• Exercise data:
(** After a supported [request], the trace has grown by exactly the call
    that was issued. *)
Lemma request_supported_http_calls :
  forall env base_url method endpoint params data headers w auth_headers w1,
    supported method = true ->
    authenticate env w = (Ok auth_headers, w1) ->
    http_calls (trace (snd (Client.request env base_url method endpoint
                              params data headers w)))
    = (http_calls (trace w)
       ++ [issued method (base_url ++ "/" ++ endpoint)
             (Client.update_headers auth_headers headers) params data])%list.
Proof.
  intros env base_url method endpoint params data headers w auth_headers w1 Hs Ha.
  rewrite (request_supported _ _ _ _ _ _ _ _ _ _ Hs Ha). cbv zeta.
  rewrite <- (no_http_authenticate env w _ _ Ha).
  destruct (transport env (trace w1) _) as [resp|u msg|e].
  - destruct (is_2xx (resp_status resp)); [destruct (resp_json resp)|];
      simpl; now rewrite http_calls_app.
  - simpl. now rewrite http_calls_app.
  - simpl. now rewrite http_calls_app.
Qed.

Lemma request_unauthenticated_http_calls :
  forall env base_url method endpoint params data headers w e w1,
    authenticate env w = (Raise e, w1) ->
    http_calls (trace (snd (Client.request env base_url method endpoint
                              params data headers w)))
    = http_calls (trace w).
Proof.
  intros env base_url method endpoint params data headers w e w1 Ha.
  rewrite (request_authenticate_fails _ _ _ _ _ _ _ _ _ _ Ha). simpl.
  eapply no_http_authenticate; eauto.
Qed.

Lemma bind_world {A B} (m : M A) (b : B) (w : World) :
  snd ((m;; mret b) w) = snd (m w).
Proof.
  unfold mbind, M_bind, mret, M_ret. now destruct (m w) as [[a|e] w1].
Qed.

(** C7.  With the package's configuration, for every endpoint and id:
    [delete] makes exactly one call on the transport, a DELETE to
    [<base>/<endpoint>/<id>/trash], and [undelete] exactly one, a POST to
    [<base>/<endpoint>/<id>/untrash]; when the authorization headers cannot
    be obtained neither makes any call. *)
Theorem delete_undelete_paths :
  forall env base_url endpoint resource_id headers w,
    (forall auth_headers w1,
        authenticate env w = (Ok auth_headers, w1) ->
        http_calls (trace (snd (base_delete env Config.default base_url
                                  endpoint resource_id headers w)))
        = (http_calls (trace w)
           ++ [{| req_method := "DELETE";
                  req_url := base_url ++ "/" ++ endpoint ++ "/" ++ resource_id
                             ++ "/trash";
                  req_headers := Client.update_headers auth_headers headers;
                  req_params := None; req_json := None |}])%list
        /\
        http_calls (trace (snd (base_undelete env Config.default base_url
                                  endpoint resource_id headers w)))
        = (http_calls (trace w)
           ++ [{| req_method := "POST";
                  req_url := base_url ++ "/" ++ endpoint ++ "/" ++ resource_id
                             ++ "/untrash";
                  req_headers := Client.update_headers auth_headers headers;
                  req_params := None; req_json := Some (JObj ∅) |}])%list)
    /\
    (forall e w1,
        authenticate env w = (Raise e, w1) ->
        http_calls (trace (snd (base_delete env Config.default base_url
                                  endpoint resource_id headers w)))
        = http_calls (trace w)
        /\
        http_calls (trace (snd (base_undelete env Config.default base_url
                                  endpoint resource_id headers w)))
        = http_calls (trace w)).
Proof.
  intros env base_url endpoint resource_id headers w.
  split.
  - intros auth_headers w1 Ha. split.
    + unfold base_delete. rewrite except_Exception_world.
      unfold Client.delete. rewrite bind_world.
      now rewrite (request_supported_http_calls env base_url "DELETE" _ _ _ _ _ _ _
                     eq_refl Ha).
    + unfold base_undelete. rewrite except_Exception_world.
      rewrite bind_world. unfold Client.post.
      now rewrite (request_supported_http_calls env base_url "POST" _ _ _ _ _ _ _
                     eq_refl Ha).
  - intros e w1 Ha. split.
    + unfold base_delete. rewrite except_Exception_world.
      unfold Client.delete. rewrite bind_world.
      now rewrite (request_unauthenticated_http_calls _ _ _ _ _ _ _ _ _ _ Ha).
    + unfold base_undelete. rewrite except_Exception_world.
      rewrite bind_world. unfold Client.post.
      now rewrite (request_unauthenticated_http_calls _ _ _ _ _ _ _ _ _ _ Ha).
Qed.

(** Trashing thread [t1] through [GmailThreads.delete]. *)
Lemma delete_undelete_paths_witness :
  map req_url
    (http_calls (trace (snd (delete (env_with true (respond 200 "{}" (Some (JObj ∅))))
                               Config.default
                               "https://gmail.googleapis.com/gmail/v1/users/me"
                               GmailThreads "t1" None logged_in_world))))
  = ["https://gmail.googleapis.com/gmail/v1/users/me/threads/t1/trash"].
Proof.
  unfold delete.
  destruct (delete_undelete_paths (env_with true (respond 200 "{}" (Some (JObj ∅))))
              "https://gmail.googleapis.com/gmail/v1/users/me"
              (endpoint_of Config.default GmailThreads) "t1" None logged_in_world)
    as [H _].
  destruct (H _ _ eq_refl) as [-> _]. reflexivity.
Defined.

End ResourceFacts.

(* ===================================================================== *)
(** ** Base64 *)

Module Base64Facts.
Import Base64 Alphabet.
Local Open Scope N_scope.

Lemma in_all_bytes (a : ascii) : In a all_bytes.
Proof.
  unfold all_bytes. rewrite <- (ascii_nat_embedding a).
  apply in_map, in_seq. pose proof (nat_ascii_bounded a). lia.
Qed.

Lemma for_all_bytes (P : ascii -> bool) :
  forallb P all_bytes = true -> forall a, P a = true.
Proof.
  intros H a. rewrite forallb_forall in H. apply H, in_all_bytes.
Qed.

Lemma for_all_byte_pairs (P : ascii -> ascii -> bool) :
  forallb (fun a => forallb (P a) all_bytes) all_bytes = true ->
  forall a b, P a b = true.
Proof.
  intros H a b. apply for_all_bytes with (P := P a).
  apply (for_all_bytes _ H).
Qed.

Lemma decodes_to_spec ch v :
  decodes_to ch v = true ->
  a2b ch = Some v /\ Ascii.eqb ch "=" = false /\ Ascii.eqb ch "-" = false
  /\ Ascii.eqb ch "_" = false /\ is_ascii ch = true.
Proof.
  unfold decodes_to. destruct (a2b ch) as [n|]; [|discriminate].
  rewrite !andb_true_iff, !negb_true_iff. intros [[[[H1 H2] H3] H4] H5].
  apply N.eqb_eq in H1. subst. auto.
Qed.

Lemma enc1_decodes a : decodes_to (enc1 a) (N.shiftr (N_of_ascii a) 2) = true.
Proof. revert a. apply for_all_bytes. vm_compute. reflexivity. Qed.

Lemma enc2_decodes a b : decodes_to (enc2 a b) (sextet2 a b) = true.
Proof. revert a b. apply for_all_byte_pairs. vm_compute. reflexivity. Qed.

Lemma enc3_decodes b c : decodes_to (enc3 b c) (sextet3 b c) = true.
Proof. revert b c. apply for_all_byte_pairs. vm_compute. reflexivity. Qed.

Lemma enc4_decodes c : decodes_to (enc4 c) (N.land (N_of_ascii c) 63) = true.
Proof. revert c. apply for_all_bytes. vm_compute. reflexivity. Qed.

Lemma byte1 a b :
  ascii_of_N (N.lor (N.shiftl (N.shiftr (N_of_ascii a) 2) 2)
                    (N.shiftr (sextet2 a b) 4)) = a.
Proof.
  apply Ascii.eqb_eq. revert a b.
  apply (for_all_byte_pairs (fun a b => Ascii.eqb (ascii_of_N _) a)).
  vm_compute. reflexivity.
Qed.

Lemma sextet2_low a b : N.land (sextet2 a b) 15 = N.shiftr (N_of_ascii b) 4.
Proof.
  apply N.eqb_eq. revert a b.
  apply (for_all_byte_pairs (fun a b => N.eqb (N.land (sextet2 a b) 15) _)).
  vm_compute. reflexivity.
Qed.

Lemma sextet3_high b c : N.shiftr (sextet3 b c) 2 = N.land (N_of_ascii b) 15.
Proof.
  apply N.eqb_eq. revert b c.
  apply (for_all_byte_pairs (fun b c => N.eqb (N.shiftr (sextet3 b c) 2) _)).
  vm_compute. reflexivity.
Qed.

Lemma byte2 b :
  ascii_of_N (N.lor (N.shiftl (N.shiftr (N_of_ascii b) 4) 4)
                    (N.land (N_of_ascii b) 15)) = b.
Proof.
  apply Ascii.eqb_eq. revert b.
  apply (for_all_bytes (fun b => Ascii.eqb (ascii_of_N _) b)).
  vm_compute. reflexivity.
Qed.

Lemma byte3 b c :
  ascii_of_N (N.lor (N.shiftl (N.land (sextet3 b c) 3) 6)
                    (N.land (N_of_ascii c) 63)) = c.
Proof.
  apply Ascii.eqb_eq. revert b c.
  apply (for_all_byte_pairs (fun b c => Ascii.eqb (ascii_of_N _) c)).
  vm_compute. reflexivity.
Qed.

Lemma b64encode_3 a b c rest :
  b64encode (String a (String b (String c rest)))
  = String (enc1 a) (String (enc2 a b) (String (enc3 b c)
      (String (enc4 c) (b64encode rest)))).
Proof. reflexivity. Qed.

Lemma b64encode_2 a b :
  b64encode (String a (String b ""))
  = String (enc1 a) (String (enc2 a b) (String (enc3 b "000") "=")).
Proof.
  cbn [b64encode]. unfold enc1, enc2, enc3.
  change (N.shiftr (N_of_ascii "000") 6) with 0. now rewrite N.lor_0_r.
Qed.

Lemma b64encode_1 a :
  b64encode (String a "") = String (enc1 a) (String (enc2 a "000") "==").
Proof.
  cbn [b64encode]. unfold enc1, enc2.
  change (N.shiftr (N_of_ascii "000") 4) with 0. now rewrite N.lor_0_r.
Qed.

(** The first character of a group, read at the start of a quad. *)
Lemma a2b_step0 ch v rest l p :
  decodes_to ch v = true ->
  a2b_base64 (String ch rest) 0 l p = a2b_base64 rest 1 v 0.
Proof.
  intros H. apply decodes_to_spec in H as (A & E & _).
  cbn [a2b_base64]. now rewrite E, A.
Qed.

Lemma a2b_step1 ch v rest l p :
  decodes_to ch v = true ->
  a2b_base64 (String ch rest) 1 l p
  = cons_ok (ascii_of_N (N.lor (N.shiftl l 2) (N.shiftr v 4)))
      (a2b_base64 rest 2 (N.land v 15) 0).
Proof.
  intros H. apply decodes_to_spec in H as (A & E & _).
  cbn [a2b_base64]. now rewrite E, A.
Qed.

Lemma a2b_step2 ch v rest l p :
  decodes_to ch v = true ->
  a2b_base64 (String ch rest) 2 l p
  = cons_ok (ascii_of_N (N.lor (N.shiftl l 4) (N.shiftr v 2)))
      (a2b_base64 rest 3 (N.land v 3) 0).
Proof.
  intros H. apply decodes_to_spec in H as (A & E & _).
  cbn [a2b_base64]. now rewrite E, A.
Qed.

Lemma a2b_step3 ch v rest l p :
  decodes_to ch v = true ->
  a2b_base64 (String ch rest) 3 l p
  = cons_ok (ascii_of_N (N.lor (N.shiftl l 6) v)) (a2b_base64 rest 0 0 0).
Proof.
  intros H. apply decodes_to_spec in H as (A & E & _).
  cbn [a2b_base64]. now rewrite E, A.
Qed.

(** Decoding undoes encoding. *)
Lemma a2b_base64_b64encode (s : string) (l p : N) :
  a2b_base64 (b64encode s) 0 l p = Ok s.
Proof.
  revert l p.
  assert (H : forall s, (forall l p, a2b_base64 (b64encode s) 0 l p = Ok s)
                        /\ (forall a l p, a2b_base64 (b64encode (String a s)) 0 l p
                                          = Ok (String a s))
                        /\ (forall a b l p,
                               a2b_base64 (b64encode (String a (String b s))) 0 l p
                               = Ok (String a (String b s)))).
  { clear s. intros s. induction s as [|c s (IH0 & IH1 & IH2)].
    - split; [|split]; intros.
      + reflexivity.
      + rewrite b64encode_1.
        rewrite (a2b_step0 _ _ _ _ _ (enc1_decodes a)).
        rewrite (a2b_step1 _ _ _ _ _ (enc2_decodes a "000")).
        rewrite byte1. reflexivity.
      + rewrite b64encode_2.
        rewrite (a2b_step0 _ _ _ _ _ (enc1_decodes a)).
        rewrite (a2b_step1 _ _ _ _ _ (enc2_decodes a b)).
        rewrite (a2b_step2 _ _ _ _ _ (enc3_decodes b "000")).
        rewrite byte1, sextet2_low, sextet3_high, byte2. reflexivity.
    - split; [|split]; intros.
      + apply IH1.
      + apply IH2.
      + rewrite b64encode_3.
        rewrite (a2b_step0 _ _ _ _ _ (enc1_decodes a)).
        rewrite (a2b_step1 _ _ _ _ _ (enc2_decodes a b)).
        rewrite (a2b_step2 _ _ _ _ _ (enc3_decodes b c)).
        rewrite (a2b_step3 _ _ _ _ _ (enc4_decodes c)).
        rewrite byte1, sextet2_low, sextet3_high, byte2, byte3, IH0.
        reflexivity. }
  intros l p. destruct (H s) as [H0 _]. apply H0.
Qed.

Lemma b64decode_b64encode (s : string) : b64decode (b64encode s) = Ok s.
Proof. apply a2b_base64_b64encode. Qed.

Lemma decodes_to_standard ch v : decodes_to ch v = true -> standard_char ch = true.
Proof.
  intros H. apply decodes_to_spec in H as (_ & _ & H1 & H2 & H3).
  unfold standard_char. now rewrite H1, H2, H3.
Qed.

Lemma b64encode_standard (s : string) : standard (b64encode s) = true.
Proof.
  assert (H : forall s, standard (b64encode s) = true
                        /\ (forall a, standard (b64encode (String a s)) = true)
                        /\ (forall a b, standard (b64encode (String a (String b s))) = true)).
  { clear s. intros s. induction s as [|c s (IH0 & IH1 & IH2)].
    - split; [|split]; intros.
      + reflexivity.
      + rewrite b64encode_1. cbn [standard].
        rewrite (decodes_to_standard _ _ (enc1_decodes a)).
        rewrite (decodes_to_standard _ _ (enc2_decodes a "000")). reflexivity.
      + rewrite b64encode_2. cbn [standard].
        rewrite (decodes_to_standard _ _ (enc1_decodes a)).
        rewrite (decodes_to_standard _ _ (enc2_decodes a b)).
        rewrite (decodes_to_standard _ _ (enc3_decodes b "000")). reflexivity.
    - split; [|split]; intros.
      + apply IH1.
      + apply IH2.
      + rewrite b64encode_3. cbn [standard].
        rewrite (decodes_to_standard _ _ (enc1_decodes a)).
        rewrite (decodes_to_standard _ _ (enc2_decodes a b)).
        rewrite (decodes_to_standard _ _ (enc3_decodes b c)).
        rewrite (decodes_to_standard _ _ (enc4_decodes c)). exact IH0. }
  destruct (H s) as [H0 _]. exact H0.
Qed.

Lemma standard_all_ascii (s : string) : standard s = true -> all_ascii s = true.
Proof.
  induction s as [|c s IH]; [reflexivity|]. cbn [standard all_ascii].
  unfold standard_char. rewrite !andb_true_iff. intros [[_ H] Hs]. auto.
Qed.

• Aim of the exercise: Write out each line above that contains the word "bool".

• The answer:
Lemma for_all_bytes (P : ascii -> bool) :
Lemma for_all_byte_pairs (P : ascii -> ascii -> bool) :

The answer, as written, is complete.